R Gangji DDS , AFAAID
1/9/2019
PTFE comments ......If you are not drawing blood then agree I Agree w Dr Kim , Generic PTFE membrane is also cheap and I get predictable results , When you peel it off in one month you will get ittle “dog ears “ Keratinized tags around site but More importantly complete closure with Attached epithelium almost all the time Ptfe works , Not sure why people use collagen membrane as in the wrong hands it is not predictable And PTFE more resilient to patient abuse when they are eating in terms of Protecting the graft particles . I prefer resorbable collegen membrane when I have a good primary closure or I create primary closure when collagen membrane is used . I like the way Dr. Kim gave you steps in considering areas of concerns And prosthetic load ( An. ill fitting , pressure causing , flipper ) can definitely create issues Thank you Dr Kim
Jah
1/9/2019
Using this type of membrane allowed for ease of use during placement ( no memory). I will do research on PTFE membrane in the near future.
R Gangji DDS, AFAAID
1/9/2019
Ptfe very easy to manipulate, like a plastic sheet. I also use amnion chorion (BioExclude) placenta derived membrane, strongmembrane ,w growth factors , little expensive for cases that require good soft tissue outcome and when you are not drawing blood.prf gives me the best soft tissue outcome Remember, you want membrane that does not resorb when exposed to oral environment for at least 2 weeks. Or three.
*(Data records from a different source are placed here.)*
Lemma getJobById_same e k d o d' : getJobById e k d = (o, d') → d' = d.
Proof.
  unfold getJobById, stmt, select_job. m_unfold. case_bool_decide; [by intros; simplify_eq|].
  case_match; by intros; simplify_eq.
Qed.

Lemma markJobExternalExecution_cas e k h :
  cas1 k (running_mine e) (cross_patch e h) (markJobExternalExecution e k h) ∧
  cas1_ret k (running_mine e) (cross_patch e h) (markJobExternalExecution e k h).
Proof.
  unfold markJobExternalExecution. split.
  - apply cas_then; [apply cas_retry; intros i; apply cas_stmt|].
    intros n d o d' H. case_bool_decide; [m_unfold; by simplify_eq|].
    unfold mbind, M_bind in H. destruct (getJobById e k d) as [[c|x] s] eqn:E; [|by simplify_eq; eapply getJobById_same].
    apply getJobById_same in E as ->. m_unfold. repeat case_match; by simplify_eq.
  - apply cas_then_ret; [apply cas_retry; intros i; apply cas_stmt|].
    intros n d o d' H. case_bool_decide; [m_unfold; by simplify_eq|].
    unfold mbind, M_bind in H. destruct (getJobById e k d) as [[c|x] s] eqn:E; [|done].
    m_unfold. repeat case_match; by simplify_eq.
Qed.

Lemma markJobBroadcastOn_cas e k h :
  let first := negb (bool_decide (h_firstBoundary h = Some false)) in
  let c := if first then running_mine e else crossed_mine e in
  cas1 k c (λ _, broadcast_patch e first h) (markJobBroadcastOn e k h) ∧
  cas1_ret k c (λ _, broadcast_patch e first h) (markJobBroadcastOn e k h).
Proof.
  intros first c. unfold markJobBroadcastOn. fold first. fold c. split.
  - apply cas_then; [apply (cas_stmt e _ 0 0 k c (λ _, broadcast_patch e first h))|].
    intros n d o d'. apply or_throw_same.
  - apply cas_then_ret; [apply (cas_stmt e _ 0 0 k c (λ _, broadcast_patch e first h))|].
    intros n d o d'. apply or_throw_ret.
Qed.

Lemma markJobSubmissionRejectedOn_cas e k h :
  cas1 k (λ r, crossed_mine e r && hash_unchanged h r) (λ _, reject_patch e h)
    (markJobSubmissionRejectedOn e k h).
Proof.
  unfold markJobSubmissionRejectedOn. apply cas_then;
    [apply (cas_stmt e _ 0 0 k _ (λ _, reject_patch e h))|].
  intros n d o d'. apply or_throw_same.
Qed.

Lemma markJobSubmitted_cas e k h :
  cas1 k (crossed_mine e) (submit_patch e h) (markJobSubmitted e k h).
Proof.
  unfold markJobSubmitted. apply cas_then; [apply cas_retry; intros i; apply cas_stmt|].
  intros n d o d'. apply or_throw_same.
Qed.

(** ** What the leases guarantee *)

(** The row is not held by the worker of [e]. *)
Definition not_mine (e : Env) (k : string) (d : Database) : Prop :=
  ∀ r, jobs d !! k = Some r → owned_by (getRuntimeWorkerId e) r = false.

Lemma cas1_not_mine {A} e k c p (m : M Database A) d o d' :
  cas1 k c p m → (∀ r, c r = true → owned_by (getRuntimeWorkerId e) r = true) → not_mine e k d →
  m d = (o, d') → d' = d.
Proof.
  intros Hm Hc Hn H. apply Hm in H as [(i & r & Hr & Hcr & _)|]; [|done].
  apply Hc in Hcr. by rewrite (Hn r Hr) in Hcr.
Qed.

(** The operations a worker runs on a job after its claim. *)
Definition leased_ops (e : Env) (k : string) (v : json) (c : Classification) (h : Handle) : list (M Database unit) :=
  [markSucceeded e k v; markFailed e k c; markReconciliationRequired e k c; leaseHeartbeatTick e k;
   markJobExternalExecution e k h; tx (markJobBroadcastOn e k h); tx (markJobSubmissionRejectedOn e k h);
   markJobSubmitted e k h].

(** C3. Fencing: a worker that lost its lease, because the job was reclaimed,
    requeued or taken by another worker, writes nothing more: no status change,
    no heartbeat, no broadcast by it touches the row or anything else. *)
Theorem lost_lease_writes_nothing e k v c h d :
  not_mine e k d → Forall (λ m, (m d).2 = d) (leased_ops e k v c h).
Proof.
  intros Hn.
  assert (∀ cc p (m : M Database unit), cas1 k cc p m → (∀ r, cc r = true → owned_by (getRuntimeWorkerId e) r = true) → (m d).2 = d) as Hm.
  { intros cc p m H1 H2. destruct (m d) as [o d'] eqn:E. by eapply cas1_not_mine. }
  assert (∀ r, held e r = true → owned_by (getRuntimeWorkerId e) r = true) as Hh by (intros r [? ?]%andb_prop; done).
  assert (∀ r, crossed_mine e r = true → owned_by (getRuntimeWorkerId e) r = true) as Hcr by (intros r [? ?]%andb_prop; done).
  assert (∀ r, running_mine e r = true → owned_by (getRuntimeWorkerId e) r = true) as Hru by (intros r [? ?]%andb_prop; done).
  repeat apply Forall_cons_2; [| | | | | | | |apply Forall_nil_2].
  - by eapply Hm; [apply markSucceeded_cas|].
  - by eapply Hm; [apply markFailed_cas|].
  - by eapply Hm; [apply markReconciliationRequired_cas|].
  - by eapply Hm; [apply leaseHeartbeatTick_cas|].
  - by eapply Hm; [apply markJobExternalExecution_cas|].
  - eapply Hm; [apply cas1_tx, markJobBroadcastOn_cas|]. intros r. destruct (negb _); auto.
  - eapply Hm.
    + intros d0 o d1 Ht. unfold tx in Ht. destruct (markJobSubmissionRejectedOn e k h d0) as [[a|x] d2] eqn:E; simplify_eq.
      * by eapply markJobSubmissionRejectedOn_cas.
      * by right.
    + intros r [? ?]%andb_prop. auto.
  - by eapply Hm; [apply markJobSubmitted_cas|].
Qed.
Definition refresh_parent (e : Env) (row : string * Job) : M Database nat :=
  d ← stmt e ("children " ++ row.1) 0 0 get;
  let children := children_of row.1 (jobs d) in
  match children with
  | [] => mret 0
  | _ =>
      let aggregate := aggregate_status children in
      if bool_decide (j_chainStatus row.2 = Some aggregate) then mret 0 else
      withLockContentionRetry (λ i, stmt e ("refreshParentChainOutcome " ++ row.1) i 0
        (update_job row.1 (status_in [Succeeded])
           [SetChainStatus (Some aggregate);
            SetChainFinalizedAt (if bool_decide (aggregate = ChainPending) then None else Some (clock e i))]))
  end.

Definition succeeded_parent (r : Registry) (cs : option ChainStatus) (_ : string) (j : Job) : bool :=
  status_in [Succeeded] j && bool_decide (kind (j_spec j) ∈ kindsWithTrait r workflowParent) &&
  bool_decide (j_chainStatus j = cs).

Definition refreshSucceededChainOutcomes (e : Env) (r : Registry) (pendingCursor legacyCursor : option string) :
    M Database (nat * (option string * option string)) :=
  d ← stmt e "refreshSucceededChainOutcomes" 0 0 get;
  let '(rows1, c1) := scanBackgroundJobPage (succeeded_parent r (Some ChainPending)) pendingCursor (jobs d) in
  let '(rows2, c2) := scanBackgroundJobPage (succeeded_parent r None) legacyCursor (jobs d) in
  updated ← sum_rows (refresh_parent e) 0 (rows1 ++ rows2)%list;
  mret (updated, (c1, c2)).

(** ** The confirm pass *)

Variable confirmer : string → outcome ChainLookup.

Definition has_hash (j : Job) : bool := bool_decide (is_Some (j_txHash j)).

(** A parked job: success and failure settle it; only a clear absence past the
    validity window fails it. Errors defer it. *)
Definition confirm_parked (e : Env) (r : Registry) (generation : Z) (row : string * Job) : M Database nat :=
  match confirmer (nullish (j_txHash row.2) EmptyString) with
  | Throw _ => mret 0
  | Ret (LookupOutcome o) =>
      try_catch (finalizeIdentifierKeyedJob e row o FromReconciliation generation) (λ _, mret 0)
  | Ret (LookupAbsent asOfMs) =>
      try_catch (finalizeLostBroadcast e r row asOfMs generation) (λ _, mret 0)
  | Ret LookupNull => mret 0
  end.

Definition confirm_patch (e : Env) (o : ChainOutcome) (segments : option json) : list job_set :=
  ([SetChainStatus (Some (chainStatusOf (o_status o))); SetChainFinalizedAt (Some (clock e 0))] ++
   chainEvidencePatch o ++ segments_patch segments)%list.

Definition included_attempt (job : Job) : string → Submission → bool :=
  λ k s, (if truthy_str (j_submissionId job) then bool_decide (Some k = j_submissionId job)
          else bool_decide (s_txHash s = j_txHash job)) &&
         bool_decide (s_status s ∈ [SubPending; SubIncluded]).

Definition confirmTxOf (e : Env) (row : string * Job) (sub : option (string * Submission))
    (o : ChainOutcome) (generation : Z) : M Database nat :=
  g ← lockReorgGeneration;
  if negb (bool_decide (g = generation)) then mret 0 else
  affected ← update_job row.1 (λ r, status_in [Succeeded] r && bool_decide (j_chainStatus r = j_chainStatus row.2))
               (confirm_patch e o (chainSegmentsOf (sub ≫= λ s, s_submitIntentData s.2) o));
  _ ← (if bool_decide (affected = 1)
       then update_submissions (included_attempt row.2) (finalize_sub_patch e o) else mret 0);
  mret affected.

Definition confirm_succeeded (e : Env) (r : Registry) (generation : Z) (row : string * Job) : M Database nat :=
  match confirmer (nullish (j_txHash row.2) EmptyString) with
  | Throw _ => mret 0
  | Ret (LookupOutcome o) =>
      try_catch
        (if identifierKeyed (jobKindTraits r (kind (j_spec row.2)))
         then finalizeIdentifierKeyedJob e row o (FromSucceeded (j_chainStatus row.2)) generation
         else
           d ← stmt e ("attempt " ++ row.1) 0 0 get;
           withLockContentionRetry (λ i, tx (stmt e ("confirmChainOutcome " ++ row.1) i 0
             (confirmTxOf e row (attempt_row (j_submissionId row.2) (j_txHash row.2) (submissions d)) o generation))))
        (λ _, mret 0)
  | Ret _ => mret 0
  end.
Unless u have primary closure of the mucosa.
Peter Fairbairn
1/12/2019
CaP materials have great osteo-inductive potential as shown in 200 high impact scientific journals on Pubmed . So my last 5,500 grafts take advantage of this and yes I never use a membrane , the Periosteum seems to be the miracle of nature . As Dentists we need to understand more about host healing and work with this . Only the host can regenerate bone , we simply cannot , we often merely integrate foreign material into the site reducing the space for host bone . My 2 cents
Jah
1/14/2019
Thank you Dr, may I have a site to explore this particular material more?